*INSTRUCTIONS TO FOLLOW*. Check every line of the entries for "registered", and copy the lines that hold it.

(SUPPLIED RECORDS)

(** C8. [WithContext] runs every registered middleware, in the order of
    registration, and concatenates what they return: it is [With] on the
    results of the middlewares one after the other, and over a Recorder
    the next entry of the Logger it returns carries the fields of the
    receiver's node followed by these results in that order.  With the
    default middlewares registered last, on a context made by
    [NewContext] with the request id "abc-123", the entry ends with the
    pair "request_id", "abc-123".  When every middleware returns nothing,
    as the default ones do on a context without a request id,
    [WithContext] returns the receiver, with the same writer, and
    allocates nothing. *)
Theorem WithContext_request_id :
  (forall (l : Logger.Logger) (h : Recorder.heap) ctx,
      Logger.WithContext l h ctx
      = match concat ((fun m => m ctx) <$> Logger.ctxMiddlewares l) with
        | [] => Some (l, h)
        | fields => Logger.With l h fields
        end)
  /\ (forall (l : Logger.Logger) (h : Recorder.heap) rec ra ctx lvl args,
         Logger.writer l = Some (Logger.recorder rec) ->
         Recorder.wf h -> h !! rec = Some ra -> Logger.level l <= lvl ->
         concat ((fun m => m ctx) <$> Logger.ctxMiddlewares l) <> [] ->
         exists l' h' rec' h2 es,
           Logger.WithContext l h ctx = Some (l', h')
           /\ Logger.writer l' = Some (Logger.recorder rec')
           /\ Logger.level l' = Logger.level l
           /\ Logger.ctxMiddlewares l' = Logger.ctxMiddlewares l
           /\ Recorder.Entries h' rec' = Some es
           /\ Logger.Log l' h' lvl args = Some h2
           /\ Recorder.Entries h2 rec'
              = Some (es ++ [Recorder.mkLogEntry lvl "" args
                               (Recorder.fields ra
                                ++ concat ((fun m => m ctx) <$> Logger.ctxMiddlewares l))]))
  /\ (forall (l : Logger.Logger) (h : Recorder.heap) ms rec ra parent lvl args,
         Logger.ctxMiddlewares l = ms ++ DefaultMiddlewares ->
         Logger.writer l = Some (Logger.recorder rec) ->
         Recorder.wf h -> h !! rec = Some ra -> Logger.level l <= lvl ->
         exists l' h' rec' h2 es,
           Logger.WithContext l h (NewContext parent "abc-123") = Some (l', h')
           /\ Logger.writer l' = Some (Logger.recorder rec')
           /\ Recorder.Entries h' rec' = Some es
           /\ Logger.Log l' h' lvl args = Some h2
           /\ Recorder.Entries h2 rec'
              = Some (es ++ [Recorder.mkLogEntry lvl "" args
                               (Recorder.fields ra
                                ++ concat ((fun m => m (NewContext parent "abc-123")) <$> ms)
                                ++ [VStr "request_id"; VStr "abc-123"])]))
  /\ (forall (l : Logger.Logger) (h : Recorder.heap) ctx,
         Forall (fun m => m ctx = []) (Logger.ctxMiddlewares l) ->
         Logger.WithContext l h ctx = Some (l, h))
  /\ (forall (l : Logger.Logger) (h : Recorder.heap) ctx,
         Logger.ctxMiddlewares l = DefaultMiddlewares ->
         Value ctx requestIDKey = VNil ->
         Logger.WithContext l h ctx = Some (l, h)).
Proof.
  assert (Hgen : forall (l : Logger.Logger) (h : Recorder.heap) rec ra ctx lvl args,
         Logger.writer l = Some (Logger.recorder rec) ->
         Recorder.wf h -> h !! rec = Some ra -> Logger.level l <= lvl ->
         concat ((fun m => m ctx) <$> Logger.ctxMiddlewares l) <> [] ->
         exists l' h' rec' h2 es,
           Logger.WithContext l h ctx = Some (l', h')
           /\ Logger.writer l' = Some (Logger.recorder rec')
           /\ Logger.level l' = Logger.level l
           /\ Logger.ctxMiddlewares l' = Logger.ctxMiddlewares l
           /\ Recorder.Entries h' rec' = Some es
           /\ Logger.Log l' h' lvl args = Some h2
           /\ Recorder.Entries h2 rec'
              = Some (es ++ [Recorder.mkLogEntry lvl "" args
                               (Recorder.fields ra
                                ++ concat ((fun m => m ctx) <$> Logger.ctxMiddlewares l))])).
  { intros l h rec ra ctx lvl args Hw Hwf Hra Hlvl Hne.
    set (fs := concat ((fun m => m ctx) <$> Logger.ctxMiddlewares l)) in *.
    set (n := Recorder.mkRecorder (Recorder.fields ra ++ fs) false (Some rec) []).
    set (h' := h ++ [n]).
    set (l' := Logger.clone l (Logger.recorder (length h))).
    assert (HW : Logger.WithContext l h ctx = Some (l', h')).
    { rewrite WithContext_eq. fold fs.
      assert (HWith : Logger.With l h fs = Some (l', h')).
      { unfold Logger.With, Logger.innerWriter. rewrite Hw. simpl.
        rewrite (With_spec h rec ra _ Hra). reflexivity. }
      rewrite <- HWith. destruct fs; [congruence|reflexivity]. }
    assert (Hn : h' !! length h = Some n) by (apply list_lookup_middle; reflexivity).
    assert (Hwf' : Recorder.wf h')
      by (eapply wf_With; [exact Hwf|apply (With_spec h rec ra fs Hra)]).
    destruct (wf_chain h' (length h) n Hwf' Hn) as [root Hc].
    destruct (chain_root_node _ _ _ Hc) as [r [Hr _]].
    destruct (Logger_forward l' h' (length h) n root r lvl "" args
                eq_refl Hwf' Hn Hc Hr Hlvl) as (_ & _ & (h2 & HL & HE2) & _).
    exists l', h', (length h), h2, (Recorder.entries r).
    split; [exact HW|]. split; [reflexivity|].
    split; [reflexivity|]. split; [reflexivity|].
    split; [eapply Entries_chain; eauto|]. split; assumption. }
  assert (Hnone : forall (l : Logger.Logger) (h : Recorder.heap) ctx,
         Forall (fun m => m ctx = []) (Logger.ctxMiddlewares l) ->
         Logger.WithContext l h ctx = Some (l, h)).
  { intros l h ctx Hall. rewrite WithContext_eq.
    replace (concat ((fun m => m ctx) <$> Logger.ctxMiddlewares l)) with (@nil value);
      [reflexivity|].
    induction Hall as [|m ms Hm _ IH]; [reflexivity|].
    simpl. rewrite Hm. exact IH. }
  split; [exact WithContext_eq|]. split; [exact Hgen|]. split; [|split].
  - intros l h ms rec ra parent lvl args Hms Hw Hwf Hra Hlvl.
    set (ctx := NewContext parent "abc-123").
    assert (Hfs : concat ((fun m => m ctx) <$> Logger.ctxMiddlewares l)
                  = concat ((fun m => m ctx) <$> ms)
                    ++ [VStr "request_id"; VStr "abc-123"]).
    { rewrite Hms, fmap_app, concat_app. reflexivity. }
    destruct (Hgen l h rec ra ctx lvl args Hw Hwf Hra Hlvl)
      as (l' & h' & rec' & h2 & es & HW & Hw' & _ & _ & HE & HL & HE2).
    { rewrite Hfs. intros E. apply app_eq_nil in E as [_ E]. discriminate. }
    exists l', h', rec', h2, es. rewrite Hfs in HE2. tauto.
  - exact Hnone.
  - intros l h ctx Hms Hv. apply Hnone. rewrite Hms.
    repeat constructor. unfold RequestIDMiddleware, FromContext.
    rewrite Hv. reflexivity.
Qed.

(End SUPPLIED RECORDS)

*ANSWER BELOW*.
(** C8. [WithContext] runs every registered middleware, in the order of
    default middlewares registered last, on a context made by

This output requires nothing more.